I was really envious of artists when visiting the major european cities: they really saw the buildings/sculptures. Everyone one just takes a picture and moves along, to finish the Louvre in a single day.
I would have thought the main issue is the sheer number of people who can now afford to go to these exotic locations, rather than the pictures themselves. On the upside I'm able to enjoy places like Devon much more now that the people who packed out the beaches 30 years ago are all off taking pictures at Angkor Wat
I've been a hobby photographer for over 40 years. I've also sold my work.
This past weekend I watched the latest James Bond movie. When I was a kid, I used to love those. Not only was Bond invincible and always cool, but he also traveled to the most exotic places.
Watching the movie yesterday? Meh. Not so much. It occurred to me that with all of the photo sharing going on social media, it takes a lot more than a movie star in a panoramic shot to impress me. In fact, lately when I watch movies, I'm guessing the locations they were shot -- simply because I've seen so many other images of the same place.

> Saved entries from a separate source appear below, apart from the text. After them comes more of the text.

(* ===== verification/Bench.v ===== *)
(** * A concrete machine

    An instance of the interfaces of [Io.v], [Drivers.v] and [Pci.v] by a small
    executable machine: a VGA terminal, a CMOS with its index register, a
    keyboard that holds one scan code and a PCI bridge with its address register.
    It shows that the laws of the interfaces can hold together, and the theorems
    about the drivers are applied to it below. *)

From S2P Require Import Prelude Memory Common Io Terminal Descriptors Irq Faults Drivers Pci Syscall Interrupts Stubs.

Record machine := mkMachine {
  cmos_index : Z;
  cmos_cells : Z → Z;
  key : Z;
  pci_address : Z;
  pci_space : Z → Z }.

Definition machine_in (w : width) (p : Z) (m : machine) : Z * machine :=
  match w with
  | W8 => if p =? 0x71 then (u8 (cmos_cells m (cmos_index m)), m)
          else if p =? 0x60 then (u8 (key m), m) else (0, m)
  | W16 => (0, m)
  | W32 => if p =? 0xCFC then (u32 (pci_space m (pci_address m)), m) else (0, m)
  end.
Definition machine_out (w : width) (p v : Z) (m : machine) : machine :=
  match w with
  | W8 => if p =? 0x70 then mkMachine (v mod 128) (cmos_cells m) (key m) (pci_address m) (pci_space m) else m
  | W16 => m
  | W32 => if p =? 0xCF8 then mkMachine (cmos_index m) (cmos_cells m) (key m) v (pci_space m) else m
  end.

#[export] Instance machine_ports : Ports machine := { port_in := machine_in; port_out := machine_out }.

Definition bench : Type := terminal * machine.

Lemma bench_cmos_byte (e : bench) r : 0 ≤ u8 (cmos_cells e.2 r) < 256.
Proof. apply u8_range. Qed.
Lemma bench_cmos_read (e : bench) r :
  0 ≤ r < 128 → r ≠ 0x0C →
  (env_in W8 0x71 (env_out W8 0x70 r e)).1 = u8 (cmos_cells e.2 r) ∧
  (λ r, u8 (cmos_cells (env_in W8 0x71 (env_out W8 0x70 r e)).2.2 r)) = (λ r, u8 (cmos_cells e.2 r)).
Proof. intros Hr _. simpl. by rewrite Z.mod_small by lia. Qed.
#[export] Instance bench_cmos : Cmos bench := {
  cmos e r := u8 (cmos_cells e.2 r); cmos_byte := bench_cmos_byte; cmos_read := bench_cmos_read }.

Lemma bench_scancode_byte (e : bench) : 0 ≤ u8 (key e.2) < 256.
Proof. apply u8_range. Qed.
Lemma bench_read_0x60 (e : bench) :
  (env_in W8 0x60 e).1 = u8 (key e.2) ∧ u8 (key (env_in W8 0x60 e).2.2) = u8 (key e.2).
Proof. done. Qed.
#[export] Instance bench_keyboard : KeyboardPort bench := {
  scancode_of e := u8 (key e.2); scancode_byte := bench_scancode_byte; read_0x60 := bench_read_0x60 }.

Definition bench_config (e : bench) (b d f r : Z) : Z :=
  u32 (pci_space e.2 (2 ^ 31 + b * 2 ^ 16 + d * 2 ^ 11 + f * 2 ^ 8 + r * 4)).
Lemma bench_pci_dword (e : bench) b d f r : 0 ≤ bench_config e b d f r < 2 ^ 32.
Proof. apply u32_range. Qed.
Lemma bench_pci_read (e : bench) b d f r :
  0 ≤ b < 256 → 0 ≤ d < 32 → 0 ≤ f < 8 → 0 ≤ r < 64 →
  let e1 := env_out W32 0xCF8 (2 ^ 31 + b * 2 ^ 16 + d * 2 ^ 11 + f * 2 ^ 8 + r * 4) e in
  (env_in W32 0xCFC e1).1 = bench_config e b d f r ∧
  bench_config (env_in W32 0xCFC e1).2 = bench_config e.
Proof. done. Qed.
#[export] Instance bench_pci : PciBus bench := {
  pci_config := bench_config; pci_dword := bench_pci_dword; pci_read := bench_pci_read }.

(** ** The state of the examples: 2:34:56 PM on 9 August 2031 in BCD and 12-hour
    mode, the scan code of the A key, and a device with identifier 8086:100E. *)

Definition cells0 (r : Z) : Z :=
  if r =? 0 then 0x56 else if r =? 2 then 0x34 else if r =? 4 then 0x82 else if r =? 7 then 0x09
  else if r =? 8 then 0x08 else if r =? 9 then 0x31 else 0.
Definition machine0 : machine := mkMachine 0 cells0 30 0 (λ a, if a =? 2 ^ 31 then 0x100E8086 else 0).
Definition bench0 : bench := (terminal0, machine0).
Definition clock0 : rtc_state := mkRtc 56 34 14 9 8 2031 0 0.
Definition devices0 : devices :=
  mkDevices (replicate IRQ_ROUTINES None) 0 (mkRtc 0 0 0 0 0 0 0 0) ∅.
Definition regs0 : regs := mkRegs 0 0 0 0 0 0 0 0 0 0 0 0 40 0 0 0 0 0 0.

Lemma bench0_wf : env_wf bench0.
Proof. apply terminal0_wf. Qed.
Lemma clock0_shown : Rtc.chip_shows bench0 true false clock0.
Proof. by constructor. Qed.
Lemma clock0_valid : Rtc.valid_time clock0.
Proof. unfold Rtc.valid_time, Rtc.CURRENT_YEAR. simpl. lia. Qed.

(** ** Witnesses *)

Lemma printhex32_roundtrip_witness :
  terminal_printhex32 0xDEADBEEF bench0 = terminal_write (hex32 0xDEADBEEF) bench0 ∧
  unhex (hex32 0xDEADBEEF) = 0xDEADBEEF.
Proof.
  destruct (printhex32_roundtrip 0xDEADBEEF bench0) as (E & _ & Hu); [by split; vm_compute|].
  split; [exact E|exact Hu].
Defined.

Lemma irq_install_dispatch_witness :
  ∃ e1 r' d2 e2 d1, irq_install_handler 8 rtc_routine (devices0, bench0) = Ok tt (d1, e1) ∧
    irq_handler (λ _ r, ret r) regs0 (d1, e1) = Ok r' (d2, send_eoi 40 e2) ∧
    eoi_ports 40 = [0xA0; 0x20].
Proof.
  destruct (irq_install_dispatch (λ _ r, ret r) 8 rtc_routine regs0 devices0 bench0)
    as (e1 & r' & d2 & e2 & E1 & _ & E3);
    [apply length_replicate|exact bench0_wf|lia|reflexivity|intros s; by exists regs0, s|].
  exists e1, r', d2, e2. eexists. split; [exact E1|]. split; [exact E3|reflexivity].
Defined.

Lemma irq_handler_edges_witness :
  irq_handler (λ _ r, ret r) regs0 (devices0, bench0) = Ok regs0 (devices0, send_eoi 40 bench0).
Proof.
  apply (irq_handler_edges (λ _ r, ret r) regs0 devices0 bench0);
    [apply length_replicate|simpl; lia|simpl; lia|reflexivity].
Defined.

Lemma timer_set_interval_correct_witness :
  ∃ lo hi, Timer.timer_set_interval 100 bench0 =
    Ok tt (env_out W8 0x40 hi (env_out W8 0x40 lo (env_out W8 0x43 0x36 bench0))) ∧
    lo + 256 * hi = 11931.
Proof.
  destruct (Timer.timer_set_interval_correct 100 bench0 ltac:(lia)) as (lo & hi & _ & _ & E & Hm & _).
  exists lo, hi. split; [exact E|exact Hm].
Defined.

Lemma keyboard_handler_correct_witness :
  ∃ e0 e', Keyboard.keyboard_handler 1 regs0 (devices0, bench0) = Ok regs0 (devices0, e') ∧
    terminal_putchar 97 e0 = Ok tt e'.
Proof.
  destruct (Keyboard.keyboard_handler_correct 0 regs0 devices0 bench0 bench0_wf)
    as (e0 & e' & _ & _ & E & c & Hc & Hp); [reflexivity|].
  exists e0, e'. split; [exact E|]. injection Hc as <-. exact Hp.
Defined.

Lemma read_rtc_correct_witness :
  ∃ e', Rtc.read_rtc 1 (devices0, bench0) = Ok tt (set_rtc (mkRtc 56 34 14 9 8 2031 0 0) devices0, e').
Proof.
  destruct (Rtc.read_rtc_correct 0 devices0 bench0 true false clock0 clock0_shown clock0_valid eq_refl)
    as (e' & E & _). exists e'. exact E.
Defined.

Lemma pci_config_read_correct_witness :
  ∃ e', pci_config_read_word 0 0 0 3 bench0 = Ok 0x100E e'.
Proof.
  destruct (pci_config_read_correct 0 0 0 3 bench0) as ((e' & E) & _); [lia..|].
  exists e'. exact E.
Defined.

Lemma fill_device_descriptor_correct_witness :
  ∃ e' p, fill_device_descriptor 0 0 0 bench0 = Ok p e' ∧ vendor_id p = 0x8086.
Proof.
  destruct (fill_device_descriptor_correct 0 0 0 bench0) as ((e' & E) & _); [lia..|].
  exists e'. eexists. split; [exact E|reflexivity].
Defined.

Definition devices1 : devices :=
  mkDevices (replicate IRQ_ROUTINES None) 0 (mkRtc 1 2 3 4 5 2017 0 0)
    (list_to_map [(100, 72); (101, 105); (102, 0); (103, 0)]).

Lemma devices1_string : holds_string (memory devices1) 100 [72; 105].
Proof.
  split; [|by repeat constructor].
  intros [|[|[|i]]] b Hb; simpl in Hb; try injection Hb as <-; done.
Qed.
Lemma devices1_mapped : mapped (memory devices1) 100 4.
Proof. apply (mappedb_spec _ 100 4). reflexivity. Qed.

Lemma syscall_write_correct_witness :
  ∃ d1 e1 e2, syscall_install (devices1, bench0) = Ok tt (d1, e1) ∧
    terminal_write [72; 105] e1 = Ok tt e2 ∧ syscall_sys_time 0 100 regs0 (d1, e1) = Ok 0 (d1, e2).
Proof.
  destruct (syscall_write_correct 0 100 [72; 105] regs0 devices1 bench0)
    as (d1 & e1 & e2 & E1 & _ & E2 & _ & _ & E3);
    [apply length_replicate|exact bench0_wf|exact devices1_string|lia|simpl; lia|].
  exists d1, e1, e2. split; [exact E1|]. split; [exact E2|exact E3].
Defined.

Lemma syscall_handler_correct_witness :
  syscall_handler regs0 (devices1, bench0) = Panic "sys_read is currently unsupported" (devices1, bench0).
Proof. apply (syscall_handler_correct regs0 (devices1, bench0)). simpl. lia. Defined.

(** 03:02:01 on 4 May 2017. *)
Lemma sys_time_correct_witness :
  sys_time 100 (devices1, bench0) =
    Ok 1495508521 (set_memory (wr32 (memory devices1) 100 1495508521) devices1, bench0).
Proof.
  apply (sys_time_correct 100 devices1 bench0); simpl; try lia. exact devices1_mapped.
Defined.

(** A page fault at 0xDEADBEEF, and the interrupts of the machine after boot. *)
Lemma fault_handler_correct_witness :
  ∃ e', terminal_write (fault_text 0xDEADBEEF (set_int_no 14 regs0)) bench0 = Ok tt e' ∧
    fault_handler 0xDEADBEEF (set_int_no 14 regs0) bench0 = Panic "for (;;)" e'.
Proof. apply (fault_handler_correct 0xDEADBEEF (set_int_no 14 regs0) bench0 bench0_wf). Defined.

#[local] Existing Instance symbols0.
Lemma symbols0_distinct : stubs_distinct.
Proof. apply (bool_decide_eq_true_1 _). by vm_compute. Qed.
Lemma interrupts_dispatch_witness :
  ∃ s' d' e', install_interrupts (descriptors0, (devices0, bench0)) = Ok tt (s', (d', e')) ∧
    enter 0 0 32 regs0 (s', (d', e')) = Ok (set_int_no 32 regs0) (s', (set_jiffies 1 d', send_eoi 32 e')) ∧
    enter 0 0 39 regs0 (s', (d', e')) = Ok (set_int_no 39 regs0) (s', (d', send_eoi 39 e')).
Proof.
  destruct (interrupts_dispatch 0 0 descriptors0 devices0 bench0 eq_refl bench0_wf symbols0_distinct)
    as (s' & d' & e' & E & _ & Hj & Hn). exists s', d', e'. split; [exact E|]. split.
  - destruct (Hn 32 regs0 ltac:(lia)) as [_ Ht]. apply Ht; [|reflexivity]. simpl. unfold Timer.timer_handler.
    unfold on_devices, on_fst, zoom, bind, modify, ret. cbn [fst snd]. by rewrite Hj.
  - destruct (Hn 39 regs0 ltac:(lia)) as [_ Ht]. exact Ht.
Defined.

(** The timer interrupts user code after boot: the stub brings back its registers. *)
Definition user_regs : regs := regs_of cpu_user 32 0 0xC0107FE4 0x8048000 0x1B 0x202 0xBFFFFFF0 0x23.
Lemma stub_implements_enter_witness :
  ∃ w w', install_interrupts (descriptors0, (devices0, bench0)) = Ok tt w ∧ enter 0 0 32 user_regs w = Ok user_regs w' ∧ jiffies w'.2.1 = 1 ∧
    run_stub (Irq 0) 0xC0101234 (λ r, called (irq_handler (run_handler 0) r) (snd w)) 7 7 7 cpu_user = Some cpu_user.
Proof.
  destruct (install_interrupts_spec descriptors0 devices0 bench0 eq_refl bench0_wf) as (s' & e' & E & _ & _ & Hg).
  destruct (Hg 32 ltac:(lia)) as (g & Hi & Hoff & _ & Hp & _).
  set (d := set_irq_routines boot_routines devices0) in *.
  destruct (enter_irq 0 0 32 g _ user_regs s' (d, e') symbols0_distinct eq_refl ltac:(lia) Hi Hp Hoff) as [Hst He].
  assert (enter 0 0 32 user_regs (s', (d, e')) = Ok user_regs (s', (set_jiffies 1 d, send_eoi 32 e'))) as Ht.
  { rewrite He. apply on_routines_ok. apply (irq_handler_spec (run_handler 0) user_regs d e' (Some timer_routine)); [by split|reflexivity|reflexivity|reflexivity]. }
  exists (s', (d, e')), (s', (set_jiffies 1 d, send_eoi 32 e')). split; [exact E|]. split; [exact Ht|]. split; [reflexivity|].
  exact (stub_implements_enter 0 0 32 0 g 0xC0101234 7 7 7 cpu_user 0x8048000 0x1B 0x202 0xBFFFFFF0 0x23 [] (s', (d, e')) _ user_regs Hi Hp Hst eq_refl Ht).
Defined.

I feel that images as a way to say something about yourself, like "Hey, I was here!" probably don't work like they used to. I have some friends that will dump 80 pictures of their day at the beach. Wow. Nobody has a day at the beach that is that memorable.
Images as a way to show your feeling at the time? I don't think they're ever going out of style. I'll take 100-200 shots, then find 1 or 2. Then I'll spend some time in post production making the image match the feeling I had looking at the scene. This may or may not be realistic. I find that I rarely can achieve this effect by pushing pre-canned image processing buttons.
It reminds me of my first trip to the Grand Canyon. My wife and I got out of the car and looked. Wow! Big! Really big! So I took some pictures.
Just then a bus pulls up. Scores of other people get out, all with cameras. Big! It's really big! Many more pictures were taken.
I realized that this was total bullshit. If we go home now, we'll just have yet another picture like 7 million other pictures. It means nothing. So we went hiking down below the rim. (We hiked an hour or two down. It was twice that time coming back up.) It was during this hike that I actually had a personal experience of the Grand Canyon. We met the new superintendent, we chatted with other travelers, we noticed how that once you started interacting with the canyon, it left a completely different experience than just looking at a 2D image.
Technology is giving us a lot of little ways to pretend we're "starring in our own reality show", but most of that is just pretend.
>> If we go home now, we'll just have yet another picture like 7 million other pictures. It means nothing.
If I go somewhere like the Grand Canyon, I don't take a single picture. If I want to see pictures of the Grand Canyon I'll go on the internet and find some professionally shot one and remember that way. I'll let the pros take care of the pictures and I'll just enjoy seeing the real thing with my own eyes.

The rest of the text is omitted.